Brain injury, particularly parietal lobe damage, can lead to several sensory deficits. Some examples of these problems include numbness, tingling, and difficulty distinguishing between hot and cold sensations.
Fortunately, it is possible to treat these problems through sensory stimulation activities. These activities can help retrain your brain to process your senses again.
In today’s article, you’ll learn why sensations can be impaired after brain injury plus some of the best sensory stimulation activities for TBI patients. Let’s dive in.
Causes of Sensory Impairment After TBI
Sensory impairment typically occurs after damage to the parietal lobe. Specifically, it is associated with lesions on the somatosensory cortex.
The sensory cortex is in charge of processing all bodily sensations. These sensations come from receptors found throughout the body that detect:
When nerves detect one of these sensations, they send that information to the brain’s thalamus. The thalamus then passes that on to the somatosensory cortex.
There are four areas of the sensory cortex. Each is arranged so that a particular area receives information from a certain part of the body.

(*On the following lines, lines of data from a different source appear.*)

(** * The WebKit [FrameManager]: frame registry, execution contexts and
      protocol event routing

    A shallow embedding of [FrameManager] (the class that keeps the
    client-side frame tree of a page in step with the inspector protocol)
    and the properties its specification states about it.

    JavaScript objects with identity ([Frame], [ExecutionContext]) live in an
    explicit store; a method is a function from the manager's state to an
    outcome (returned, threw, or the model ran out of recursion budget). *)

From Stdlib Require Import Ascii.
From stdpp Require Import base gmap list strings pretty.


(** ** Values and protocol payloads *)

(** A reference to a [Frame] object: its index in the store. *)
Abbreviation handle := nat (only parsing).

(** The JavaScript values a protocol field typed [any] can carry. *)
Inductive JsValue :=
| JsUndefined
| JsNull
| JsBool (b : bool)
| JsNumber (z : Z)
| JsString (s : string).

#[global] Instance JsValue_eq_dec : EqDecision JsValue.
Proof. solve_decision. Defined.

(** [x === s] for a string literal [s]. *)
Definition strict_eq_string (x : JsValue) (s : string) : bool :=
  match x with
  | JsString t => bool_decide (t = s)
  | _ => false
  end.

(** Truthiness of an optional string ([undefined], [null] and [''] are falsy). *)
Definition truthy (s : option string) : bool :=
  match s with
  | Some t => negb (bool_decide (t = ""))
  | None => false
  end.

(** [Protocol.Page.Frame] *)
Record FramePayload := {
  fp_id : string;
  fp_parentId : option string;
  fp_loaderId : string;
  fp_name : option string;
  fp_url : string;
}.

(** [Protocol.Runtime.ExecutionContextDescription] *)
Record ExecutionContextDescription := {
  ecd_id : Z;
  ecd_isPageContext : bool;
  ecd_name : string;
  ecd_frameId : string;
}.

#[global] Instance ExecutionContextDescription_eq_dec :
  EqDecision ExecutionContextDescription.
Proof. solve_decision. Defined.

(** [Protocol.Runtime.RemoteObject], the fields the manager reads. *)
Record RemoteObject := {
  ro_value : JsValue;
  ro_objectId : option string;
}.

(** [Protocol.Console.ConsoleMessage] *)
Record ConsoleMessagePayload := {
  cm_type : string;
  cm_level : string;
  cm_text : string;
  cm_parameters : option (list RemoteObject);
  cm_url : option string;
  cm_line : Z;
  cm_column : Z;
}.

Definition UTILITY_WORLD_NAME : string := "__playwright_utility_world__".
Definition BINDING_CALL_MESSAGE : string := "__playwright_binding_call__".

(** ** Objects *)

(** A [js.ExecutionContext] built by [_onExecutionContextCreated]: the
    payload held by its delegate ([_contextId] is the payload's id), the
    frame of its DOM world, and a serial number standing for the object's
    identity under [===]. *)
Record ExecutionContext := {
  ctx_serial : nat;
  ctx_payload : ExecutionContextDescription;
  ctx_frame : handle;
}.

#[global] Instance ExecutionContext_eq_dec : EqDecision ExecutionContext.
Proof. solve_decision. Defined.

Definition _contextId (c : ExecutionContext) : Z := ecd_id (ctx_payload c).

(** Modelled from the spec: the [Frame] class of [../frames], which is not
    part of this source file.  The spec (section 3) gives a Frame a parent
    back-reference, an ordered set of child frames, the last committed url
    and name, the last document id, the set of lifecycle events fired for
    the current document, a detached flag and one current context per
    world.  [frameData_id] is the [FrameData] record the manager itself
    hangs on the frame under [frameDataSymbol]. *)
Record Frame := {
  frameData_id : string;
  _parentFrame : option handle;
  _childFrames : list handle;
  _firedLifecycleEvents : gset string;
  _detached : bool;
  _url : string;
  _name : option string;
  _lastDocumentId : string;
  _mainContext : option ExecutionContext;
  _utilityContext : option ExecutionContext;
}.
Lemma SFmul_5_floor mx ex :
  valid_binary (S754_finite false mx ex) = true →
  magnitude (S754_finite false mx ex) ≤ 2 ^ 1074 →
  let k := Z.shiftl (5 * Z.pos mx) ex in
  0 ≤ k ≤ 5
  ∧ (1 ≤ k → flooredAtLeast k (SF64mul (S754_finite false mx ex)
                                        (S754_finite false 5629499534213120 (-50))))
  ∧ flooredAtMost (k + 1) (SF64mul (S754_finite false mx ex)
                                   (S754_finite false 5629499534213120 (-50))).
Proof.
  intros Vx Hx. cbv zeta.
  apply valid_finite in Vx as (_ & Ex & _). cbn [magnitude] in Hx.
  pose proof (pow2_pos (ex + 1074) ltac:(lia)).
  assert (ex ≤ 0).
  { destruct (Z.le_gt_cases ex 0) as [Hle|Hgt]; [exact Hle|].
    assert (2 ^ 1074 < 2 ^ (ex + 1074)) by (apply Z.pow_lt_mono_r; lia). nia. }
  pose proof (pow2_pos (- ex) ltac:(lia)).
  assert (Hm : Z.pos mx ≤ 2 ^ (- ex)).
  { assert (E1 : 2 ^ 1074 = 2 ^ (- ex) * 2 ^ (ex + 1074))
      by (rewrite <- Z.pow_add_r by lia; f_equal; lia).
    rewrite E1 in Hx. now apply Z.mul_le_mono_pos_r in Hx. }
  rewrite Z.shiftl_div_pow2 by lia.
  set (k := 5 * Z.pos mx / 2 ^ (- ex)).
  assert (Hk : k * 2 ^ (- ex) ≤ 5 * Z.pos mx < (k + 1) * 2 ^ (- ex)).
  { subst k. pose proof (Z.div_mod (5 * Z.pos mx) (2 ^ (- ex)) ltac:(lia)).
    pose proof (Z.mod_pos_bound (5 * Z.pos mx) (2 ^ (- ex)) ltac:(lia)). nia. }
  assert (Hk05 : 0 ≤ k ≤ 5).
  { split; [apply Z.div_pos; lia|]. apply Z.div_le_upper_bound; lia. }
  split; [exact Hk05|].
  cbn [SF64mul SFmul xorb]. rewrite Pos2Z.inj_mul.
  change (Z.pos 5629499534213120) with (5 * 2 ^ 50).
  replace (- (ex + -50)) with (- ex + 50) in * by lia.
  pose proof (pow2_pos 50 ltac:(lia)).
  split.
  - intros Hk1. apply (binary_round_aux_ge k 6); [lia|lia|lia|].
    replace (- (ex + -50)) with (- ex + 50) by lia. rewrite Z.pow_add_r by lia. nia.
  - apply binary_round_aux_le; [lia|lia|].
    replace (- (ex + -50)) with (- ex + 50) by lia. rewrite Z.pow_add_r by lia. nia.
Qed.
(** [s || d] on an optional string. *)
Definition or_string (s : option string) (d : string) : string :=
  match s with
  | Some v => if truthy_string v then v else d
  | None => d
  end.

(** Template-literal interpolation of an optional string. *)
Definition interpolate (s : option string) : string :=
  match s with
  | Some v => v
  | None => "undefined"
  end.

(** JSON data, as axios hands it over in [response.data] and as
    [JSON.parse] returns it. *)
Inductive Json : Type :=
| JNull
| JBool (b : bool)
| JNum (n : Z)
| JStr (s : string)
| JArr (items : list Json)
| JObj (fields : list (string * Json)).

Module Js.

Fixpoint lookup (k : string) (fs : list (string * Json)) : option Json :=
  match fs with
  | [] => None
  | (k', v) :: rest => if String.eqb k k' then Some v else lookup k rest
  end.

(** [v.k]: [None] is a TypeError (property read on null), [Some None]
    is [undefined]. *)
Definition get_prop (v : Json) (k : string) : option (option Json) :=
  match v with
  | JNull => None
  | JObj fs => Some (lookup k fs)
  | _ => Some None
  end.

Definition truthy (v : option Json) : bool :=
  match v with
  | None | Some JNull => false
  | Some (JBool b) => b
  | Some (JNum n) => negb (n =? 0)%Z
  | Some (JStr s) => truthy_string s
  | Some (JArr _) | Some (JObj _) => true
  end.

Definition isArray (v : option Json) : bool :=
  match v with
  | Some (JArr _) => true
  | _ => false
  end.

Definition items (v : option Json) : list Json :=
  match v with
  | Some (JArr l) => l
  | _ => []
  end.

Definition keys (v : Json) : list string :=
  match v with
  | JObj fs => map fst fs
  | _ => []
  end.

End Js.

(** ** JSON.stringify(value, null, 2) on ASCII data *)

Module Stringify.

Definition dquote : ascii := "034"%char.
Definition backslash : ascii := "092"%char.
Definition newline : ascii := "010"%char.

Definition hex_digit (n : nat) : ascii :=
  match n with
  | 0 => "0" | 1 => "1" | 2 => "2" | 3 => "3" | 4 => "4" | 5 => "5"
  | 6 => "6" | 7 => "7" | 8 => "8" | 9 => "9" | 10 => "a" | 11 => "b"
  | 12 => "c" | 13 => "d" | 14 => "e" | _ => "f"
  end%char.

Definition two (a b : ascii) : string := String a (String b EmptyString).

(** QuoteJSONString on one code unit. *)
Definition escape_char (c : ascii) : string :=
  let n := nat_of_ascii c in
  if Nat.eqb n 34 then two backslash dquote
  else if Nat.eqb n 92 then two backslash backslash
  else if Nat.eqb n 8 then two backslash "b"
  else if Nat.eqb n 9 then two backslash "t"
  else if Nat.eqb n 10 then two backslash "n"
  else if Nat.eqb n 12 then two backslash "f"
  else if Nat.eqb n 13 then two backslash "r"
  else if Nat.ltb n 32 then
    two backslash "u" ++ "00" ++ two (hex_digit (n / 16)) (hex_digit (n mod 16))
  else String c EmptyString.

Fixpoint escape (s : string) : string :=
  match s with
  | EmptyString => EmptyString
  | String c rest => escape_char c ++ escape rest
  end.

Definition quote (s : string) : string :=
  String dquote (escape s ++ String dquote EmptyString).

Fixpoint spaces (n : nat) : string :=
  match n with
  | O => EmptyString
  | S k => String " " (spaces k)
  end.

Definition digit (n : nat) : ascii := ascii_of_nat (48 + n).

Fixpoint digits (fuel n : nat) (acc : string) : string :=
  match fuel with
  | O => acc
  | S f =>
      let acc' := String (digit (n mod 10)) acc in
      if Nat.ltb n 10 then acc' else digits f (n / 10) acc'
  end.

Definition decimal (z : Z) : string :=
  let n := Z.to_nat (Z.abs z) in
  let d := digits (S n) n EmptyString in
  if (z <? 0)%Z then String "-" d else d.

Definition line_break (indent : nat) : string :=
  String newline (spaces indent).

(** Members separated by a comma and a line break at depth [indent]. *)
Fixpoint join (indent : nat) (parts : list string) : string :=
  match parts with
  | [] => EmptyString
  | [p] => p
  | p :: rest => p ++ "," ++ line_break indent ++ join indent rest
  end.

Definition wrap (opening closing : string) (indent : nat)
    (parts : list string) : string :=
  match parts with
  | [] => opening ++ closing
  | _ =>
      opening ++ line_break (indent + 2) ++ join (indent + 2) parts
      ++ line_break indent ++ closing
  end.

Fixpoint render (indent : nat) (v : Json) : string :=
  match v with
  | JNull => "null"
  | JBool true => "true"
  | JBool false => "false"
  | JNum n => decimal n
  | JStr s => quote s
  | JArr l => wrap "[" "]" indent (map (render (indent + 2)) l)
  | JObj fs =>
      wrap "{" "}" indent
        (map (fun kv => quote (fst kv) ++ ": " ++ render (indent + 2) (snd kv)) fs)
  end.

End Stringify.

Definition JSON_stringify (v : Json) : string := Stringify.render 0 v.

(** ** The platform the service runs on *)

(** What the service calls but does not define.  [URL] is the WHATWG URL
    class: [URL_new s] is [new URL(s)] and [URL_new_base p b] is
    [new URL(p, b)], [None] standing for the TypeError thrown on an invalid
    URL.  [JSON_parse] is [JSON.parse] ([None]: SyntaxError) and
    [String_of] the string conversion a template literal applies. *)
Class Platform : Type := {
  URL : Type;
  URL_new : string -> option URL;
  URL_new_base : string -> string -> option URL;
  URL_toString : URL -> string;
  URL_host : URL -> string;
  JSON_parse : string -> option Json;
  String_of : Json -> string;
  (** The crypto service of services/CryptoService, which is not among
      the sources, with the interface the specification gives it: it
      yields an encoded public key, decrypts one polled item with the
      shared key of the envelope (the result already converted by
      [toString]), and tells whether private key material exists; [None]
      is a rejection, respectively absent key material. *)
  encodePublicKey : option string;
  decryptMessage : option Json -> Json -> option string;
  getPrivateKey : option string
}.

(** ** Errors, requests and the console *)

(** One constructor per [throw] of the service, and one per way a platform
    call can fail.  In the source all of them are plain [Error] objects
    told apart by their message. *)
Inductive Err : Type :=
| RegistrationFailed            (* "Registration failed" *)
| ServerURLUndefined            (* "Server URL is not defined" *)
| AuthenticationFailed          (* "Couldn't authenticate to the server" *)
| PollFailed (data : Json)      (* `Could not poll interactions: ${data}` *)
| AlreadyPolling                (* "Client is already polling" *)
| NotPolling                    (* "Client is not polling" *)
| IntervalOutOfRange            (* "The polling interval must be between ..." *)
| StopPollingFirst              (* "Client should stop polling before closing" *)
| AlreadyClosed                 (* "Client is already closed" *)
| DeregisterFailed (data : Json) (* `Could not deregister from server: ${data}` *)
| SessionIncomplete             (* "Session data is incomplete" *)
| TransportError (reason : string) (* the HTTP client rejected *)
| InvalidURL                    (* TypeError of [new URL] *)
| NullDereference               (* TypeError of a property read on null *)
| CryptoError                   (* the crypto service rejected *)
| JsonSyntaxError               (* SyntaxError of [JSON.parse] *)
| HandlerError (reason : string). (* the caller's handler threw *)

(** The four kinds a poll cycle can fail with. *)
Inductive PollErrorKind : Type :=
| KAuthentication | KPolling | KDecode | KOther.

Definition poll_error_kind (e : Err) : PollErrorKind :=
  match e with
  | AuthenticationFailed => KAuthentication
  | PollFailed _ => KPolling
  | CryptoError | JsonSyntaxError => KDecode
  | _ => KOther
  end.

Record Request : Type := {
  req_method : string;
  req_url : string;
  req_body : option Json;
  req_headers : list (string * string)
}.

(** What the HTTP client answers: a response object, whatever its status,
    or a rejection (network failure, timeout). *)
Inductive HttpResult : Type :=
| Response (status : Z) (data : Json)
| Rejected (reason : string).

(** The calls to [console.error], by call site. *)
Inductive LogEntry : Type :=
| RegistrationErrorLog (e : Err)        (* "Registration error:" *)
| ErrorPollingInteractionsLog (e : Err) (* `Error polling interactions: ${err}` *)
| PollingErrorLog (e : Err).            (* "Polling error:" *)

(** An interaction handler: [Some reason] when it throws on the record. *)
Definition Handler : Type := Json -> option string.

Inductive State : Type := Idle | Polling | Closed.

Definition State_eqb (a b : State) : bool :=
  match a, b with
  | Idle, Idle | Polling, Polling | Closed, Closed => true
  | _, _ => false
  end.

Record SessionInfo : Type := {
  si_serverURL : string;
  si_token : string;
  si_privateKey : string;
  si_correlationID : string;
  si_secretKey : string
}.

(** The options [initialize] reads.  [httpClient] is left out (see
    [request] below) and so is [disableHTTPFallback], which the service
    never reads. *)
Record Options : Type := {
  opt_serverURL : option string;
  opt_token : option string;
  opt_correlationIdLength : option number;
  opt_correlationIdNonceLength : option number;
  opt_sessionInfo : option SessionInfo;
  opt_keepAliveInterval : option number
}.

Definition no_options : Options :=
  {| opt_serverURL := None; opt_token := None;
     opt_correlationIdLength := None; opt_correlationIdNonceLength := None;
     opt_sessionInfo := None; opt_keepAliveInterval := None |}.

(** ** The world outside the closure *)

(** [network] holds the answers the HTTP client will give to the next
    requests, in order; [sent] the requests issued so far.  [entropy] is
    the random source and [drawn] how much of it was consumed.  [console],
    [calls], [loops] and [timers] record what the service did: its error
    log, the records handed to a handler, the polling loops it launched
    and the delays it slept for. *)
Record World : Type := {
  network : list HttpResult;
  sent : list Request;
  entropy : nat -> ascii;
  drawn : nat;
  console : list LogEntry;
  calls : list Json;
  loops : list Handler;
  timers : list number
}.

Module W.

Definition take_response (w : World) : World :=
  {| network := tl (network w); sent := sent w; entropy := entropy w;
     drawn := drawn w; console := console w; calls := calls w;
     loops := loops w; timers := timers w |}.

Definition send (r : Request) (w : World) : World :=
  {| network := network w; sent := sent w ++ [r]; entropy := entropy w;
     drawn := drawn w; console := console w; calls := calls w;
     loops := loops w; timers := timers w |}.

Definition consume (n : nat) (w : World) : World :=
  {| network := network w; sent := sent w; entropy := entropy w;
     drawn := drawn w + n; console := console w; calls := calls w;
     loops := loops w; timers := timers w |}.

Definition log (l : LogEntry) (w : World) : World :=
  {| network := network w; sent := sent w; entropy := entropy w;
     drawn := drawn w; console := console w ++ [l]; calls := calls w;
     loops := loops w; timers := timers w |}.

Definition deliver (i : Json) (w : World) : World :=
  {| network := network w; sent := sent w; entropy := entropy w;
     drawn := drawn w; console := console w; calls := calls w ++ [i];
     loops := loops w; timers := timers w |}.

Definition launch (h : Handler) (w : World) : World :=
  {| network := network w; sent := sent w; entropy := entropy w;
     drawn := drawn w; console := console w; calls := calls w;
     loops := loops w ++ [h]; timers := timers w |}.

Definition sleep (d : number) (w : World) : World :=
  {| network := network w; sent := sent w; entropy := entropy w;
     drawn := drawn w; console := console w; calls := calls w;
     loops := loops w; timers := timers w ++ [d] |}.

(** [n] characters of the random source, from position [from] on. *)
Fixpoint draw (f : nat -> ascii) (from n : nat) : string :=
  match n with
  | O => EmptyString
  | S k => String (f from) (draw f (S from) k)
  end.

End W.

Inductive Result (A : Type) : Type :=
| Ok (a : A)
| Throw (e : Err).
Arguments Ok {A} a.
Arguments Throw {A} e.

Section Service.

Context {P : Platform}.

(** ** The cells of the closure *)

(** The [Ref]s and [let]s of [useClientService].  [httpClient] is not a
    field: whichever client is installed, its answers are those of
    [network]. *)
Record Client : Type := {
  state : State;
  correlationID : option string;
  secretKey : option string;
  serverURL : option URL;
  token : option string;
  quitPollingFlag : bool;
  correlationIdNonceLength : number;
  interactionCallback : option Handler;
  pollingInterval : number
}.
(** * sqs.py: wrappers around an SQS client, and the demo script

    A shallow embedding of [src/sqs.py].  Every function of the script is a
    call (or a short sequence of calls) on a boto3 client object that the
    caller passes in; the client is duck-typed ([Any]) and talks to a remote
    service.  The embedding therefore takes the client as what it is for the
    script: a parameter, given as a handler that turns a method name and its
    keyword arguments into a transition of the service state.  The functions
    themselves are programs in a state-and-exception monad whose state holds
    the service state, the log of requests issued and the lines printed. *)

From stdpp Require Import gmap strings list pretty.

#[local] Set Warnings "-register-all".

Open Scope Z_scope.

(** ** Python values *)

(** The values the script handles: [None], integers, strings, lists, dicts
    with string keys (insertion ordered, as in Python), sets of strings (the
    script annotates [Set[str]]) and objects with named attributes (the boto3
    [Queue] resource). *)
Inductive value : Type :=
| VNone
| VInt (n : Z)
| VStr (s : string)
| VList (l : list value)
| VDict (d : list (string * value))
| VSet (s : gset string)
| VObj (fields : list (string * value)).

(** The exceptions that can travel through the script: Python's own and the
    two families botocore raises (a service error with its code, and the
    client-side parameter validation). *)
Inductive exn : Type :=
| TypeError (msg : string)
| KeyError (key : string)
| AttributeError (name : string)
| ClientError (code : string)
| ParamValidationError (report : string).

Definition result (A : Type) : Type := exn + A.

Definition kwargs : Type := list (string * value).

(** A request as the client object sees it, with how it ended: [client.meth]
    applied to the keyword arguments [args] returned a response or raised. *)
Record call : Type := Call { meth : string; args : kwargs; outcome : result value }.

(** ** Dictionaries *)

Fixpoint dict_get {V : Type} (k : string) (d : list (string * V)) : option V :=
  match d with
  | [] => None
  | (k', v) :: d' => if String.eqb k k' then Some v else dict_get k d'
  end.

Definition dict_has {V : Type} (k : string) (d : list (string * V)) : bool :=
  match dict_get k d with Some _ => true | None => false end.

(** [d[k] = v]: replaces in place, appends a new key. *)
Fixpoint dict_set {V : Type} (k : string) (v : V) (d : list (string * V))
  : list (string * V) :=
  match d with
  | [] => [(k, v)]
  | (k', v') :: d' =>
      if String.eqb k k' then (k, v) :: d' else (k', v') :: dict_set k v d'
  end.

(** [d.update(e)] *)
Definition dict_update {V : Type} (d e : list (string * V)) : list (string * V) :=
  fold_left (fun acc kv => dict_set (fst kv) (snd kv) acc) e d.

Definition dict_keys {V : Type} (d : list (string * V)) : list string :=
  map fst d.

(** ** The operators of Python the script applies to values *)

Definition type_name (v : value) : string :=
  match v with
  | VNone => "NoneType"
  | VInt _ => "int"
  | VStr _ => "str"
  | VList _ => "list"
  | VDict _ => "dict"
  | VSet _ => "set"
  | VObj _ => "object"
  end.

(** [v[k]] for a string literal [k]. *)
Definition subscript (v : value) (k : string) : result value :=
  match v with
  | VDict d =>
      match dict_get k d with
      | Some x => inr x
      | None => inl (KeyError k)
      end
  | VStr _ | VList _ => inl (TypeError "indices must be integers or slices, not str")
  | _ => inl (TypeError (type_name v +:+ " object is not subscriptable"))
  end.

(** [v.name] *)
Definition getattr (v : value) (name : string) : result value :=
  match v with
  | VObj fs =>
      match dict_get name fs with
      | Some x => inr x
      | None => inl (AttributeError name)
      end
  | _ => inl (AttributeError name)
  end.

Fixpoint chars (s : string) : list string :=
  match s with
  | EmptyString => []
  | String c s' => String c EmptyString :: chars s'
  end.

(** [k in v] for a string literal [k]: a key of a dict, an element of a list
    or set, a substring of a string. *)
Definition contains (k : string) (v : value) : result bool :=
  match v with
  | VDict d => inr (dict_has k d)
  | VList l =>
      inr (existsb (fun x => match x with VStr s => String.eqb k s | _ => false end) l)
  | VSet s => inr (bool_decide (k ∈ s))
  | VStr s => inr (match String.index 0 k s with Some _ => true | None => false end)
  | _ => inl (TypeError ("argument of type " +:+ type_name v +:+ " is not iterable"))
  end.

(** [len(v)] *)
Definition py_len (v : value) : result nat :=
  match v with
  | VStr s => inr (String.length s)
  | VList l => inr (length l)
  | VDict d => inr (length d)
  | VSet s => inr (size s)
  | _ => inl (TypeError ("object of type " +:+ type_name v +:+ " has no len()"))
  end.

(** What [for x in v] iterates over.  Python fixes no order for a set;
    [elements] stands for the order of the run. *)
Definition py_iter (v : value) : result (list value) :=
  match v with
  | VList l => inr l
  | VStr s => inr (VStr <$> chars s)
  | VDict d => inr (VStr <$> dict_keys d)
  | VSet s => inr (VStr <$> elements s)
  | _ => inl (TypeError (type_name v +:+ " object is not iterable"))
  end.

(** The keyword arguments a mapping unpacks to under the double-star
    operator. *)
Definition unpack (v : value) : result kwargs :=
  match v with
  | VDict d => inr d
  | _ => inl (TypeError "argument after ** must be a mapping")
  end.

Areas of the body that are more sensitive, such as the hands and lips, take up more space in the cortex than others. Therefore, those areas are more likely to experience sensory impairment after TBI.
Sensory Stimulation Activities for TBI Patients
The best types of activities to help you accomplish this are sensory stimulation activities, also known as sensory reeducation exercises.
Sensory reeducation is a form of cognitive therapy. It’s an effective method used by occupational therapists to help their patients process sensation again.
The following are a few of the best sensory stimulation activities for TBI patients. Repeat each exercise at least 10 times and try to practice for about 15 minutes every day. The more consistently you practice the faster you can make progress:
1. Texture Handling
Place objects with different textures such as Velcro, cotton, sandpaper, and silverware on a table in front of you.
Then, pick up each object and look at it. Try to differentiate between the textures. Does the sandpaper feel rough or smooth? Once you have felt each object, put them back on the table.
Next, do the same thing, but this time close your eyes and try to distinguish the textures without looking.
Finally, if these exercises are too easy, fill a bowl with rice or sand, and have a friend hide marbles or coins inside the bowl. Then, without using your vision, try to find each object with your hand.
This exercise will challenge you to distinguish between the rice surrounding your hand and the smooth surface of a marble.
2. Sensory Locating
First, have another person touch you while your eyes are open. Watch where they touch you, and try to remember what that feels like.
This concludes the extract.